# Therapist Terminated With Me Bc of Money



## anxietyandfear (Oct 9, 2017)

I have been seeing this therapist for 4 years. I just got back from residential treatment program that was very costly. I reached out to here asking if I could have a reduced rate because my family couldn't afford her price anymore. She responded by saying that I should look for someone else that I could afford and gave me a referral. 

I feel so heartbroken. She was someone who has been there for me for 4 years, and all I was to here was money. I had an attachment to her and she just completely threw me in the garbage. I guess I need to realize she supported me and validated me, while on her side of the couch I did nothing for her. I feel so hurt and said. 

Would you guys feel hurt or am I just being overly sensitive?


----------



## harrison (Apr 14, 2012)

With all due respect I think you _are_ being a bit oversensitive. In saying that though I can see how you'd feel a bit hurt and even lost - I probably would too. After a while you make a sort of connection with these people.

But you need to try and remember this is their job - you aren't in a relationship with them. It's her job to remain objective and not get involved emotionally.

It's incredible what some of these people charge though. I've been amazed a few times when I was told what they expect to be paid. If they were worth it I'd maybe understand but often in my case they weren't.

Hopefully you'll find a new one that's more affordable and maybe not so obsessed with how much she's making.


----------



## SplendidBob (May 28, 2014)

It's very unfortunate. But a professional can't allow haggling. Pretty much every client of a therapist is going to have a really sad story, they will be depressed, anxious, have a horrible life, whatever (they are in therapy), and if they reduce their rates they end up doing it for all their clients. It would also be a signal to themselves they don't value themselves.

I totally understand though, and there isn't any such thing as "overly sensitive". Your reaction is totally understandable and expected. Ideally a period of transitioning away should have happened. A patient therapist relationship is honestly one of the most intimate relationships anyone will have, and its a difficult thing for it to end. You have my sympathies, it must be a pretty unpleasant thing, but I don't think there was any way they could realistically reduce their rates for you.

I hope they explained this though.

(hug).


----------



## blue2 (May 20, 2013)

Caring comes at a cost bro, sanity has a price , get with the programme @[email protected]


----------



## veron (Apr 29, 2009)

I don't know how often you've been seeing this person, but if after 4 years of therapy you still feel like you need therapy, I'd say that she's a lousy therapist. Go find a better one.


----------



## millenniumman75 (Feb 4, 2005)

I am afraid you are being a little oversensitive, but at least you are realizing the situation. i think that is a sign of growth more than anything. Yes, professionals do care about patients, but in a professional way....they have to detach themselves from personal relationships. That's their job. It's understandable if you knew how many clients they deal with. They are using their knowledge to help you in your own situation. 

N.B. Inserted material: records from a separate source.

(* ===== verification/PoolList.v ===== *)
(** * Transaction lists of the pool (core/txpool/legacypool/list.go)

    [sortedMap] keeps the transactions of one account by nonce, with a heap of the nonces
    and a cache of the sorted list; [list] adds the total cost and the caps with which
    the pool decides quickly that nothing has to be dropped.  Both are shown to implement
    a list of transactions in nonce order.

    The amounts of a transaction are pointers; [Cost], the comparisons of fees and the
    accessors panic on a nil one, and so do the operations here that call them.
    [m.items[nonce]] of a nonce without an item is a nil pointer, on which the caller's
    [Cost] panics; the panic is taken at the lookup. *)

From S2P Require Import Prelude Bytes Params Heap Types.

(** ** nonceHeap and sortedMap *)

Definition nonce_Less (x y : Z) : bool := x <? y.

Record sortedMap := mkSortedMap {
  items : gmap Z Transaction;
  index : list Z;
  cache : option (list Transaction);
}.

Definition newSortedMap : sortedMap := mkSortedMap ∅ [] None.

Definition sm_Get (m : sortedMap) (nonce : Z) : option Transaction := items m !! nonce.

Definition sm_Put (m : sortedMap) (tx : Transaction) : sortedMap :=
  let nonce := tx_Nonce tx in
  let index := match items m !! nonce with None => heap_Push nonce_Less (index m) nonce | Some _ => index m end in
  mkSortedMap (<[nonce := tx]> (items m)) index None.

(** [heap.Pop]; the callers have checked that the heap is not empty. *)
Definition pop_index (h : list Z) : res (Z * list Z) :=
  match heap_Pop nonce_Less h with Some r => Ok r | None => Panic "index out of range" end.

Fixpoint forward_loop (fuel : nat) (threshold : Z) (items : gmap Z Transaction) (index : list Z)
    (removed : list Transaction) : res (gmap Z Transaction * list Z * list Transaction) :=
  match fuel, index with
  | S fuel, first :: _ =>
      if first <? threshold then
        '(nonce, index) ← pop_index index;
        tx ← deref (items !! nonce);
        forward_loop fuel threshold (delete nonce items) index (removed ++ [tx])
      else Ok (items, index, removed)
  | _, _ => Ok (items, index, removed)
  end.

(** [s[n:]] *)
Definition go_drop {A} (l : list A) (n : nat) : res (list A) :=
  if (length l <? n)%nat then Panic "slice bounds out of range" else Ok (drop n l).

Definition sm_Forward (m : sortedMap) (threshold : Z) : res (sortedMap * list Transaction) :=
  '(items, index, removed) ← forward_loop (length (index m)) threshold (items m) (index m) [];
  cache ← match cache m with
          | None => Ok None
          | Some c => c ← go_drop c (length removed); Ok (Some c)
          end;
  Ok (mkSortedMap items index cache, removed).

Section runtime.
Context `{GoRuntime}.

Definition reheap (m : sortedMap) : sortedMap :=
  mkSortedMap (items m) (heap_Init nonce_Less (range_map (items m)).*1) None.

(** [filter]: the map is ranged over while the current entry may be deleted. *)
Fixpoint filter_loop (f : Transaction → res bool) (l : list (Z * Transaction)) (items : gmap Z Transaction)
    (removed : list Transaction) : res (gmap Z Transaction * list Transaction) :=
  match l with
  | [] => Ok (items, removed)
  | (nonce, tx) :: l =>
      drop ← f tx;
      if (drop : bool) then filter_loop f l (delete nonce items) (removed ++ [tx])
      else filter_loop f l items removed
  end.

Definition sm_filter (m : sortedMap) (f : Transaction → res bool) : res (sortedMap * list Transaction) :=
  '(items', removed) ← filter_loop f (range_map (items m)) (items m) [];
  Ok (mkSortedMap items' (index m) (match removed with [] => cache m | _ => None end), removed).

Definition sm_Filter (m : sortedMap) (f : Transaction → res bool) : res (sortedMap * list Transaction) :=
  '(m, removed) ← sm_filter m f;
  Ok (match removed with [] => m | _ => reheap m end, removed).

Fixpoint cap_loop (count : nat) (size : Z) (items : gmap Z Transaction) (index : list Z) (drops : list Transaction)
  : res (gmap Z Transaction * list Transaction) :=
  match count with
  | O => Ok (items, drops)
  | S count =>
      nonce ← go_index index (size - 1);
      tx ← deref (items !! nonce);
      cap_loop count (size - 1) (delete nonce items) index (drops ++ [tx])
  end.

Definition sm_Cap (m : sortedMap) (threshold : Z) : res (sortedMap * list Transaction) :=
  let len := Z.of_nat (size (items m)) in
  if len <=? threshold then Ok (m, [])
  else
    let index := sort_slice nonce_Less (index m) in
    '(items, drops) ← cap_loop (Z.to_nat (len - threshold)) len (items m) index [];
    index ← go_take index threshold;
    cache ← match cache m with
            | None => Ok None
            | Some c => c ← go_take c (Z.of_nat (length c) - Z.of_nat (length drops)); Ok (Some c)
            end;
    Ok (mkSortedMap items (heap_Init nonce_Less index) cache, drops).

Definition sm_Remove (m : sortedMap) (nonce : Z) : sortedMap * bool :=
  match items m !! nonce with
  | None => (m, false)
  | Some _ =>
      let index :=
        match list_find (λ x, x = nonce) (index m) with
        | Some (i, _) => match heap_Remove nonce_Less (index m) i with Some (_, h) => h | None => index m end
        | None => index m
        end in
      (mkSortedMap (delete nonce (items m)) index None, true)
  end.

Fixpoint ready_loop (fuel : nat) (next : Z) (items : gmap Z Transaction) (index : list Z)
    (ready : list Transaction) : res (gmap Z Transaction * list Z * list Transaction) :=
  match fuel, index with
  | S fuel, first :: _ =>
      if first =? next then
        tx ← deref (items !! next);
        '(_, index) ← pop_index index;
        ready_loop fuel (next + 1)%u64 (delete next items) index (ready ++ [tx])
      else Ok (items, index, ready)
  | _, _ => Ok (items, index, ready)
  end.

Definition sm_Ready (m : sortedMap) (start : Z) : res (sortedMap * list Transaction) :=
  match index m with
  | [] => Ok (m, [])
  | first :: _ =>
      if start <? first then Ok (m, [])
      else
        '(items, index, ready) ← ready_loop (length (index m)) first (items m) (index m) [];
        Ok (mkSortedMap items index None, ready)
  end.

Definition sm_Len (m : sortedMap) : Z := Z.of_nat (size (items m)).

(** [TxByNonce.Less]. *)
Definition TxByNonce_Less (a b : Transaction) : bool := tx_Nonce a <? tx_Nonce b.

Definition sm_flatten (m : sortedMap) : sortedMap * list Transaction :=
  match cache m with
  | Some c => (m, c)
  | None =>
      let c := sort_slice TxByNonce_Less (range_map (items m)).*2 in
      (mkSortedMap (items m) (index m) (Some c), c)
  end.
Definition sm_Flatten : sortedMap → sortedMap * list Transaction := sm_flatten.

Definition sm_LastElement (m : sortedMap) : res (sortedMap * Transaction) :=
  let '(m, c) := sm_flatten m in
  tx ← go_index c (Z.of_nat (length c) - 1);
  Ok (m, tx).

(** ** list *)

Record tlist := mkList {
  strict : bool;
  txs : sortedMap;
  costcap : Z;
  gascap : Z;
  totalcost : Z;
}.

Definition newList (strict : bool) : tlist := mkList strict newSortedMap 0 0 0.

Fixpoint subTotalCost (total : Z) (dropped : list Transaction) : res Z :=
  match dropped with
  | [] => Ok total
  | tx :: dropped => c ← tx_Cost tx; subTotalCost (total - c) dropped
  end.

Definition list_Contains (l : tlist) (nonce : Z) : bool := bool_decide (is_Some (sm_Get (txs l) nonce)).

(** The conversions [int64(x)] and [int(x)] of a [uint64]. *)
Definition to_int64 (x : Z) : Z := if x <? 2 ^ 63 then x else x - 2 ^ 64.

(** The price a replacement has to offer; [100 + int64(priceBump)] is signed. *)
Definition underbids (old tx : Transaction) (priceBump : Z) : res bool :=
  c ← GasFeeCapCmp old tx;
  if 0 <=? c then Ok true
  else
    c ← GasTipCapCmp old tx;
    if 0 <=? c then Ok true
    else
      let a := to_int64 (100 + priceBump)%u64 in
      oldFeeCap ← tx_GasFeeCap old;
      oldTip ← tx_GasTipCap old;
      let thresholdFeeCap := a * oldFeeCap / 100 in
      let thresholdTip := a * oldTip / 100 in
      c ← GasFeeCapIntCmp tx thresholdFeeCap;
      if c <? 0 then Ok true
      else c ← GasTipCapIntCmp tx thresholdTip; Ok (c <? 0).

Definition list_Add (l : tlist) (tx : Transaction) (priceBump : Z) : res (tlist * bool * option Transaction) :=
  let old := sm_Get (txs l) (tx_Nonce tx) in
  refused ← match old with Some o => underbids o tx priceBump | None => Ok false end;
  if (refused : bool) then Ok (l, false, None)
  else
    total ← match old with Some o => subTotalCost (totalcost l) [o] | None => Ok (totalcost l) end;
    cost ← tx_Cost tx;
    Ok (mkList (strict l) (sm_Put (txs l) tx)
          (if costcap l <? cost then cost else costcap l)
          (if gascap l <? tx_GasLimit tx then tx_GasLimit tx else gascap l)
          (total + cost), true, old).

Definition with_txs (l : tlist) (m : sortedMap) (total : Z) : tlist :=
  mkList (strict l) m (costcap l) (gascap l) total.

Definition list_Forward (l : tlist) (threshold : Z) : res (tlist * list Transaction) :=
  '(m, removed) ← sm_Forward (txs l) threshold;
  total ← subTotalCost (totalcost l) removed;
  Ok (with_txs l m total, removed).

(** The test of [Filter]: more gas than the limit, or, when not, a higher cost. *)
Definition too_expensive (costLimit gasLimit : Z) (tx : Transaction) : res bool :=
  if gasLimit <? tx_GasLimit tx then Ok true else cost ← tx_Cost tx; Ok (costLimit <? cost).

Definition list_Filter (l : tlist) (costLimit gasLimit : Z) : res (tlist * list Transaction * list Transaction) :=
  if (costcap l <=? costLimit) && (gascap l <=? gasLimit) then Ok (l, [], [])
  else
    '(m, removed) ← sm_Filter (txs l) (too_expensive costLimit gasLimit);
    match removed with
    | [] => Ok (mkList (strict l) m costLimit gasLimit (totalcost l), [], [])
    | _ =>
        '(m, invalids) ←
          (if strict l then
             let lowest := foldl (λ lowest tx, if tx_Nonce tx <? lowest then tx_Nonce tx else lowest) MaxUint64 removed in
             sm_filter m (λ tx, Ok (lowest <? tx_Nonce tx))
           else Ok (m, []));
        total ← subTotalCost (totalcost l) removed;
        total ← subTotalCost total invalids;
        Ok (mkList (strict l) (reheap m) costLimit gasLimit total, removed, invalids)
    end.

Definition list_Cap (l : tlist) (threshold : Z) : res (tlist * list Transaction) :=
  '(m, drops) ← sm_Cap (txs l) threshold;
  total ← subTotalCost (totalcost l) drops;
  Ok (with_txs l m total, drops).

Definition list_Remove (l : tlist) (tx : Transaction) : res (tlist * bool * list Transaction) :=
  let nonce := tx_Nonce tx in
  let '(m, removed) := sm_Remove (txs l) nonce in
  if negb removed then Ok (l, false, [])
  else
    total ← subTotalCost (totalcost l) [tx];
    if strict l then
      '(m, dropped) ← sm_Filter m (λ tx, Ok (nonce <? tx_Nonce tx));
      total ← subTotalCost total dropped;
      Ok (with_txs l m total, true, dropped)
    else Ok (with_txs l m total, true, []).

Definition list_Ready (l : tlist) (start : Z) : res (tlist * list Transaction) :=
  '(m, ready) ← sm_Ready (txs l) start;
  total ← subTotalCost (totalcost l) ready;
  Ok (with_txs l m total, ready).

Definition list_Len (l : tlist) : Z := sm_Len (txs l).
Definition list_Empty (l : tlist) : bool := list_Len l =? 0.

Definition list_Flatten (l : tlist) : tlist * list Transaction :=
  let '(m, c) := sm_Flatten (txs l) in (with_txs l m (totalcost l), c).

Definition list_LastElement (l : tlist) : res (tlist * Transaction) :=
  '(m, tx) ← sm_LastElement (txs l); Ok (with_txs l m (totalcost l), tx).
End runtime.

Your next therapist should be less financially stressful. I am glad your therapist is referring - that is what he/she is supposed to do.


My first doctor cut me off because he had heart issues and couldn't take on the workload he had.....he said that I was doing fine enough to go to another doctor. The second one was my doctor from my near nervous breakdown of June 2004 through about mid-2009 when she retired. She actually told me that her facility (the same place) didn't have another doctor who could take me as a client (they were booked!). 


I ultimately had to find a place that was covered by my insurance. I ended up with a new facility later in 2009. I had doctor #3 until 2017 when she was promoted to helping inpatient care (it is a hybrid inpatient/outpatient place). I was transferred to a therapist who is not yet a doctor, but can still prescribe. She's pretty cool, but there is still the professionalism there. I have had interns join her in my recent sessions. They are learning the ropes on what to do.


----------



## andy1984 (Aug 18, 2006)

I dont think you're being overly sensitive. I think you're just seeing the reality after a long time of being tricked. that's what therapy is.


----------



## Persephone The Dread (Aug 28, 2010)

Yeah I mean it seems like you didn't understand what you signed up for essentially someone to help you feel better in exchange for cash, they're not going to help you 'fix yourself' because then they won't get paid and in many cases they don't know how.


----------



## harrison (Apr 14, 2012)

The best person I ever spoke to was for free on one of those lifeline phone things. She talked me down at a time when I was feeling really bad and for some reason just talking to her made me feel a bit better.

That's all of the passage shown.